KindLM — Deployment Runbook
1. Overview
KindLM has two deployment targets:
| Component | Target | Trigger | Frequency |
|---|---|---|---|
@kindlm/cli + @kindlm/core | npm registry | Git tag v* | On release (1–4× per month) |
@kindlm/cloud | Cloudflare Workers | Push to main | On merge (continuous) |
2. CLI / Core — npm Publishing
Prerequisites
- npm account with 2FA enabled, member of
@kindlmorg NPM_TOKENsecret in GitHub Actions (automation token)- Provenance attestation enabled (sigstore)
Release process
Step 1: Version bump
# From repo root
# Bumps version in all packages, creates git tag
npx changeset version # If using changesets
# OR manually:
npm version patch -w packages/core -w packages/cli
git tag v1.2.3
Step 2: Push tag
git push origin main --tags
Step 3: CI publishes automatically
The release.yml workflow triggers on tag push:
# .github/workflows/release.yml
name: Release
on:
push:
tags: ['v*']
permissions:
contents: write
id-token: write # Required for npm provenance
jobs:
test:
runs-on: ubuntu-latest
steps:
- uses: actions/checkout@v4
- uses: actions/setup-node@v4
with:
node-version: 20
- run: npm ci
- run: npx turbo test
- run: npx turbo lint
- run: npx turbo typecheck
publish:
needs: test
runs-on: ubuntu-latest
steps:
- uses: actions/checkout@v4
- uses: actions/setup-node@v4
with:
node-version: 20
registry-url: https://registry.npmjs.org
- run: npm ci
- run: npx turbo build
# Publish core first (cli depends on it)
- run: npm publish -w packages/core --provenance --access public
env:
NODE_AUTH_TOKEN: ${{ secrets.NPM_TOKEN }}
- run: npm publish -w packages/cli --provenance --access public
env:
NODE_AUTH_TOKEN: ${{ secrets.NPM_TOKEN }}
github-release:
needs: publish
runs-on: ubuntu-latest
steps:
- uses: actions/checkout@v4
- uses: softprops/action-gh-release@v2
with:
generate_release_notes: true
Step 4: Verify
# Check npm
npm info @kindlm/cli version
npm info @kindlm/core version
# Check provenance
npm audit signatures @kindlm/cli
# Test install
npx @kindlm/cli --version
Rollback (npm)
npm doesn't support true rollback. If a broken version is published:
# Deprecate broken version (users get warning on install)

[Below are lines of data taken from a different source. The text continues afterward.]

(* ===== verification/Frames.v ===== *)
(** * kernel/paging.cpp: page-table entries and the frame bitmap

    [struct Page] with its bit-field layout, and the physical frame allocator
    ([set_frame] ... [free_frame]).  Abstractly the bitmap is the predicate
    [frame_used]; [first_frame] finds the least unused frame. *)
From S2P Require Import Prelude Memory LibString OrderedList Machine Console Stdio.
Local Open Scope Z_scope.
Local Open Scope u32_scope.

(** ** [struct Page]: seven bit-fields of one word, the first in bit 0 *)
Record Page := MkPage {
  Present : bool;
  ReadWrite : bool;
  User : bool;
  Accessed : bool;
  Dirty : bool;
  Unused : Z;
  Frame : Z;
}.
#[export] Instance Page_eq_dec : EqDecision Page.
Proof. solve_decision. Defined.

Definition page_of_word (w : Z) : Page :=
  MkPage (Z.testbit w 0) (Z.testbit w 1) (Z.testbit w 2) (Z.testbit w 3) (Z.testbit w 4)
    ((w / 32) mod 128) ((w / 4096) mod 1048576).
Definition word_of_page (p : Page) : Z :=
  Z.b2z (Present p) + 2 * Z.b2z (ReadWrite p) + 4 * Z.b2z (User p) + 8 * Z.b2z (Accessed p)
  + 16 * Z.b2z (Dirty p) + 32 * Unused p + 4096 * Frame p.

Definition read_page (m : memory) (page : Z) : Page := page_of_word (ld32 m page).
Definition write_page (m : memory) (page : Z) (p : Page) : memory := st32 m page (word_of_page p).
Definition load_page (page : Z) : K Page := gets (λ s, read_page (mem s) page).
Definition store_page (page : Z) (p : Page) : K unit :=
  modify (λ s, set_mem (write_page (mem s) page p) s).

(** ** The bitmap *)
Definition INDEX_FROM_BIT (a : Z) : Z := a / 32.
Definition OFFSET_FROM_BIT (a : Z) : Z := a mod 32.

(** The address of [frames[idx]]. *)
Definition frame_word (s : machine) (idx : Z) : Z := frames (pg s) ⊕ 4 * idx.

Definition set_frame (frame_addr : Z) (s : machine) : machine :=
  let frame := frame_addr / 0x1000 in
  let idx := INDEX_FROM_BIT frame in
  let off := OFFSET_FROM_BIT frame in
  let w := frame_word s idx in
  set_mem (st32 (mem s) w (Z.lor (ld32 (mem s) w) (w32 (Z.shiftl 1 off)))) s.

Definition clear_frame (frame_addr : Z) (s : machine) : machine :=
  let frame := frame_addr / 0x1000 in
  let idx := INDEX_FROM_BIT frame in
  let off := OFFSET_FROM_BIT frame in
  let w := frame_word s idx in
  set_mem (st32 (mem s) w (Z.land (ld32 (mem s) w) (w32 (Z.lnot (Z.shiftl 1 off))))) s.

Definition test_frame (frame_addr : Z) (s : machine) : Z :=
  let frame := frame_addr / 0x1000 in
  let idx := INDEX_FROM_BIT frame in
  let off := OFFSET_FROM_BIT frame in
  Z.land (ld32 (mem s) (frame_word s idx)) (w32 (Z.shiftl 1 off)).

(** The two loops of [first_frame].  [None] is the end of the function without
    a [return]. *)
Fixpoint first_clear_bit (w : Z) (n : nat) (j : Z) : option Z :=
  match n with
  | O => None
  | S n' =>
      let toTest := w32 (Z.shiftl 1 j) in
      if Z.land w toTest =? 0 then Some j else first_clear_bit w n' (j + 1)
  end.
Fixpoint first_frame_from (s : machine) (n : nat) (i : Z) : option Z :=
  match n with
  | O => None
  | S n' =>
      let w := ld32 (mem s) (frame_word s i) in
      if negb (w =? 0xFFFFFFFF) then
        match first_clear_bit w 32 0 with
        | Some j => Some (i ⊗ 4 ⊗ 8 ⊕ j)
        | None => first_frame_from s n' (i + 1)
        end
      else first_frame_from s n' (i + 1)
  end.
Definition first_frame (s : machine) : option Z :=
  first_frame_from s (Z.to_nat (INDEX_FROM_BIT (nframes (pg s)))) 0.

Section frames.
Context `{Image}.

Definition alloc_frame (page : Z) (isKernel isWritable : bool) : K unit :=
  p ← load_page page;
  if negb (Frame p =? 0) then mret tt
  else
    idx ← gets first_frame;
    match idx with
    | None => undefined
    | Some idx =>
        if idx =? w32 (-1) then
          printf 32 lit_no_free_frames [] ;; hang
        else
          modify (set_frame (idx ⊗ 0x1000)) ;;
          p ← load_page page;
          store_page page (MkPage true isWritable (negb isKernel) (Accessed p) (Dirty p)
                             (Unused p) (idx mod 1048576))
    end.

Definition free_frame (page : Z) : K unit :=
  p ← load_page page;
  let frame := Frame p in
  if frame =? 0 then mret tt
  else
    modify (clear_frame frame) ;;
    p ← load_page page;
    store_page page (MkPage (Present p) (ReadWrite p) (User p) (Accessed p) (Dirty p) (Unused p) 0).
End frames.

(** ** Specification *)
Definition page_wf (p : Page) : Prop := 0 <= Unused p < 128 ∧ 0 <= Frame p < 1048576.

(** Frame [f] is marked in the bitmap. *)
Definition frame_used (s : machine) (f : Z) : bool :=
  Z.testbit (ld32 (mem s) (frame_word s (f / 32))) (f mod 32).

(** The number of frames the bitmap describes: whole words only. *)
Definition frame_limit (s : machine) : Z := 32 * (nframes (pg s) / 32).

(** The bitmap lies below 2^32 and describes at most the 2^20 frames of the
    address space. *)
Definition bitmap_ok (s : machine) : Prop :=
  0 <= frames (pg s) ∧ frames (pg s) + 4 * (nframes (pg s) / 32) <= 4294967296 ∧
  0 <= nframes (pg s) <= 1048576.
Definition bitmap_range (s : machine) : Z → Prop :=
  range (frames (pg s)) (4 * (nframes (pg s) / 32)).

(** ** Lemmas: the entry *)
Lemma word_of_page_range p : page_wf p → 0 <= word_of_page p < 4294967296.
Proof.
  intros [? ?]. unfold word_of_page.
  destruct (Present p), (ReadWrite p), (User p), (Accessed p), (Dirty p); simpl; lia.
Qed.

Lemma page_of_word_wf w : page_wf (page_of_word w).
Proof. split; simpl; apply Z.mod_pos_bound; lia. Qed.

Lemma testbit_div w n : 0 <= n → Z.testbit w n = Z.odd (w / 2 ^ n).
Proof. intros. by rewrite Z.testbit_odd, Z.shiftr_div_pow2. Qed.

Lemma b2z_odd w : Z.b2z (Z.odd w) = w mod 2.
Proof. rewrite Zmod_odd. by destruct (Z.odd w). Qed.

Lemma word_of_page_of_word w : 0 <= w < 4294967296 → word_of_page (page_of_word w) = w.
Proof.
  intros Hw. unfold word_of_page, page_of_word; cbn [Present ReadWrite User Accessed Dirty Unused Frame].
  rewrite !testbit_div, !b2z_odd by lia. simpl (2 ^ _).
  Z.div_mod_to_equations. lia.
Qed.

Lemma odd_add_even a b : Z.odd (a + 2 * b) = Z.odd a.
Proof. apply Z.odd_add_mul_2. Qed.

Lemma odd_b2z b : Z.odd (Z.b2z b) = b.
Proof. by destruct b. Qed.

(** The flag [b] is the lowest bit of the quotient [b + 2 * e]. *)
Ltac odd_field b e :=
  rewrite <- (odd_b2z b) at 2;
  match goal with |- Z.odd ?x = _ =>
    replace x with (Z.b2z b + 2 * e) by (Z.div_mod_to_equations; lia) end;
  apply odd_add_even.

Lemma page_of_word_of_page p : page_wf p → page_of_word (word_of_page p) = p.
Proof.
  destruct p as [b0 b1 b2 b3 b4 u f]. intros [Hu Hf]; simpl in Hu, Hf.
  unfold page_of_word, word_of_page; cbn [Present ReadWrite User Accessed Dirty Unused Frame].
  assert (∀ b : bool, 0 <= Z.b2z b <= 1) as Hb by (by intros []).
  pose proof (Hb b0). pose proof (Hb b1). pose proof (Hb b2). pose proof (Hb b3). pose proof (Hb b4).
  rewrite !testbit_div by lia. simpl (2 ^ _).
  f_equal.
  - odd_field b0 (Z.b2z b1 + 2 * Z.b2z b2 + 4 * Z.b2z b3 + 8 * Z.b2z b4 + 16 * u + 2048 * f).
  - odd_field b1 (Z.b2z b2 + 2 * Z.b2z b3 + 4 * Z.b2z b4 + 8 * u + 1024 * f).
  - odd_field b2 (Z.b2z b3 + 2 * Z.b2z b4 + 4 * u + 512 * f).
  - odd_field b3 (Z.b2z b4 + 2 * u + 256 * f).
  - odd_field b4 (u + 128 * f).
  - Z.div_mod_to_equations. lia.
  - Z.div_mod_to_equations. lia.
Qed.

npm deprecate @kindlm/cli@1.2.3 "Critical bug — use 1.2.4"
# Unpublish within 72 hours (if critical)
npm unpublish @kindlm/cli@1.2.3
# Publish fix immediately
npm version patch -w packages/core -w packages/cli
git tag v1.2.4
git push origin main --tags
3. Cloud — Cloudflare Workers Deployment
Prerequisites
- Cloudflare account with Workers plan
wrangler.tomlconfigured inpackages/cloud/- Secrets set via
wrangler secret put:GITHUB_CLIENT_ID— GitHub OAuth App IDGITHUB_CLIENT_SECRET— GitHub OAuth App secretSTRIPE_SECRET_KEY— Stripe API key (Phase 3)SIGNING_KEY— Ed25519 private key for report signing (Enterprise)
Infrastructure
┌─────────────────────────────────────────┐
│ Cloudflare Edge │
│ │
│ ┌──────────┐ ┌────┐ ┌────────────┐ │
│ │ Worker │──│ D1 │ │ KV │ │
│ │ (Hono) │ │ │ │ Rate limits│ │
│ └──────────┘ └────┘ └────────────┘ │
│ │ │
│ ┌──────────┐ │
│ │ Cron │ Retention cleanup │
│ │ Trigger │ (daily at 02:00 UTC) │
│ └──────────┘ │
└─────────────────────────────────────────┘
wrangler.toml
name = "kindlm-cloud"
main = "src/index.ts"
compatibility_date = "2026-02-01"
node_compat = true
[triggers]
crons = ["0 2 * * *"] # Daily retention cleanup
[[d1_databases]]
binding = "DB"
database_name = "kindlm-prod"
database_id = "<generated-by-wrangler>"
[[kv_namespaces]]
binding = "RATE_LIMITS"
id = "<generated-by-wrangler>"
[env.staging]
name = "kindlm-cloud-staging"
[[env.staging.d1_databases]]
binding = "DB"
database_name = "kindlm-staging"
database_id = "<generated-by-wrangler>"
[[env.staging.kv_namespaces]]
binding = "RATE_LIMITS"
id = "<generated-by-wrangler>"
Deployment flow
Continuous deployment on push to main:
# .github/workflows/deploy-cloud.yml
name: Deploy Cloud
on:
push:
branches: [main]
paths:
- 'packages/cloud/**'
- 'packages/core/**' # Cloud imports core
jobs:
test:
runs-on: ubuntu-latest
steps:
- uses: actions/checkout@v4
- uses: actions/setup-node@v4
with:
node-version: 20
- run: npm ci
- run: npx turbo test --filter=@kindlm/cloud
deploy-staging:
needs: test
runs-on: ubuntu-latest
environment: staging
steps:
- uses: actions/checkout@v4
- uses: actions/setup-node@v4
with:
node-version: 20
- run: npm ci
- run: npx turbo build --filter=@kindlm/cloud
- run: npx wrangler deploy --env staging
working-directory: packages/cloud
env:
CLOUDFLARE_API_TOKEN: ${{ secrets.CF_API_TOKEN }}
smoke-test:
needs: deploy-staging
runs-on: ubuntu-latest
steps:
- run: |
# Health check
STATUS=$(curl -s -o /dev/null -w "%{http_code}" https://staging-api.kindlm.com/v1/health)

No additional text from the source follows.